Nel 2015 ha compiuto una scelta decisiva: ha lasciato Bompiani e ha fondato La nave di Teseo, insieme ad altri protagonisti del mondo editoriale, tra cui Umberto Eco, Mario Andreose ed Eugenio Lio. La nuova casa editrice è nata con l’obiettivo di difendere l’indipendenza editoriale e valorizzare una proposta culturale libera, aperta e di qualità. Oggi Sgarbi ne è direttrice generale e direttrice editoriale.
Accanto all’attività editoriale, Elisabetta Sgarbi ha dato vita a La Milanesiana, festival internazionale fondato nel 2000 e dedicato al dialogo tra letteratura, cinema, scienza, filosofia, musica e arti visive. La rassegna è diventata negli anni un appuntamento importante del calendario culturale italiano, capace di coinvolgere scrittori, artisti, scienziati e intellettuali da tutto il mondo.

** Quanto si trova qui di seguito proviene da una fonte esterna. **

Definition resource_bit (r : Z) : Z := Z.shiftl 1 r.
Definition not_fenced (r : Z) : prog unit := mask <- fences;; fail_if (set_ (Z.land mask (resource_bit r))) resource_fenced.

Definition storage_request_mutation_bind (pid generation_ handle r now_ms : Z) : prog unit :=
  if 32 <=? r then Fail STORAGE_EINVAL
  else
    sv <- mutation_claimed_locked pid generation_ handle now_ms;;
    let '(slot, v) := sv in
    not_fenced r;;;
    fail_if (negb (mutation_state v =? MUTATION_UNBOUND)) STORAGE_EACCES;;;
    input_required handle v;;;
    store_metadata slot (with_mutation (r + 1) MUTATION_BOUND v).

Definition open_on (v : storage_slot_metadata_t) (r : Z) : bool :=
  (mutation_resource_plus_one v =? r + 1) && ((mutation_state v =? MUTATION_BOUND) || (mutation_state v =? MUTATION_ATTEMPTED)).

Definition mutation_io (pid generation_ handle r now_ms : Z) (effect : bool) : prog unit :=
  if 32 <=? r then Fail STORAGE_EINVAL
  else
    sv <- mutation_claimed_locked pid generation_ handle now_ms;;
    let '(slot, v) := sv in
    not_fenced r;;;
    fail_if (negb (open_on v r)) STORAGE_EACCES;;;
    if effect && negb (mutation_state v =? MUTATION_ATTEMPTED) then
      store_metadata slot (with_mutation (mutation_resource_plus_one v) MUTATION_ATTEMPTED v)
    else Ret tt.
Definition storage_request_mutation_effect (pid generation_ handle r now_ms : Z) := mutation_io pid generation_ handle r now_ms true.
Definition storage_request_mutation_authorized (pid generation_ handle r now_ms : Z) := mutation_io pid generation_ handle r now_ms false.

Definition finished (outcome : Z) : Z :=
  if outcome =? STORAGE_MUTATION_NO_EFFECT then MUTATION_FINISHED_NO_EFFECT
  else if outcome =? STORAGE_MUTATION_DURABLE then MUTATION_FINISHED_DURABLE else MUTATION_FINISHED_UNKNOWN.
Definition storage_request_mutation_finish (pid generation_ handle r outcome now_ms : Z) : prog unit :=
  if (32 <=? r) || (outcome <? STORAGE_MUTATION_NO_EFFECT) || (STORAGE_MUTATION_UNKNOWN <? outcome) then Fail STORAGE_EINVAL
  else
    sv <- mutation_claimed_locked pid generation_ handle now_ms;;
    let '(slot, v) := sv in
    fail_if (negb (open_on v r) || ((outcome =? STORAGE_MUTATION_NO_EFFECT) && (mutation_state v =? MUTATION_ATTEMPTED))) STORAGE_EACCES;;;
    let v := with_mutation (mutation_resource_plus_one v) (finished outcome) v in
    (if outcome =? STORAGE_MUTATION_UNKNOWN then mutation_fence_lost v else Ret tt);;;
    store_metadata slot v.

(** One slot of the deadline sweep; [false] ends it. *)
Definition sweep_slot (slot : nat) (now_ms : Z) : prog unit :=
  v <- load_metadata slot;;
  if set_ (deadline_ms v) && (deadline_ms v <=? now_ms) then mutation_fence_lost v else Ret tt.
Fixpoint sweep_loop (slots : list nat) (now_ms : Z) : prog unit :=
  match slots with
  | [] => Ret tt
  | slot :: slots => sweep_slot slot now_ms;;; sweep_loop slots now_ms
  end.
(** The answer and the mask; the mask is all ones with an error. *)
Definition storage_request_mutation_fences (now_ms : Z) (out : bool) : prog (Z * Z) :=
  if negb out then Fail STORAGE_EINVAL
  else
    m <- get;;
    (if mutation_fences_initialized m && set_ now_ms then attempt (sweep_loop pool_slots now_ms);;; Ret tt else Ret tt);;;
    mutation_fences_read.

Fixpoint retained_loop (slots : list nat) (r : Z) : prog unit :=
  match slots with
  | [] => Ret tt
  | slot :: slots =>
    v <- load_metadata slot;;
    fail_if (mutation_resource_plus_one v =? r + 1) resource_busy;;;
    retained_loop slots r
  end.
Definition mutation_recovery (pid generation_ r : Z) (clear : bool) : prog unit :=
  if (32 <=? r) || (s32 pid <=? 0) || (generation_ =? 0) then Fail STORAGE_EINVAL
  else
    mask <- fences;;
    m <- get;;
    fail_if (negb (mutation_fences_initialized m)) STORAGE_EACCES;;;
    identity <- load_identity;;
    fail_if (negb (i_pid identity =? pid) || negb (i_generation identity =? generation_)) STORAGE_EACCES;;;
    retained_loop pool_slots r;;;
    if clear && set_ (Z.land mask (resource_bit r)) then
      WriteFences (Z.land mask (Z.lxor UINT32_MAX (resource_bit r)))
        (λ b, if b then Ret tt else Fail STORAGE_EINTEGRITY)
    else Ret tt.
Definition storage_request_recovery_ready (pid generation_ r : Z) := mutation_recovery pid generation_ r false.
Definition storage_request_recovery_clear (pid generation_ r : Z) := mutation_recovery pid generation_ r true.
Definition storage_request_recovery_refence (r : Z) : prog unit :=
  if 32 <=? r then Fail STORAGE_EINVAL else mutation_fence_lost (with_mutation (r + 1) MUTATION_FINISHED_UNKNOWN zero_metadata).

Sgarbi è anche attiva nel cinema. Dal 1999 produce e dirige documentari e film presentati in festival nazionali e internazionali, tra cui Venezia, Torino, Roma e Berlino. Tra le sue opere più recenti si ricordano I nomi del signor Sulčič e L’isola degli idealisti. Il suo cinema è spesso legato alla memoria, ai luoghi, all’arte e alla trasformazione del paesaggio umano e culturale.
La sua attività si è estesa anche alla musica, con la nascita di Betty Wrong Edizioni Musicali e il lavoro con gli Extraliscio, progetto che ha portato sonorità popolari e sperimentali anche sul palco del Festival di Sanremo. Questo conferma la sua capacità di attraversare linguaggi diversi senza rinunciare a una visione personale e riconoscibile.
Elisabetta Sgarbi rappresenta quindi un modello di intellettuale-imprenditrice: una donna capace di trasformare la cultura in progetto concreto, senza separare rigore e creatività. La sua carriera dimostra che editoria, cinema, musica e festival non sono mondi separati, ma parti di un’unica idea: far circolare conoscenza, bellezza e libertà di pensiero.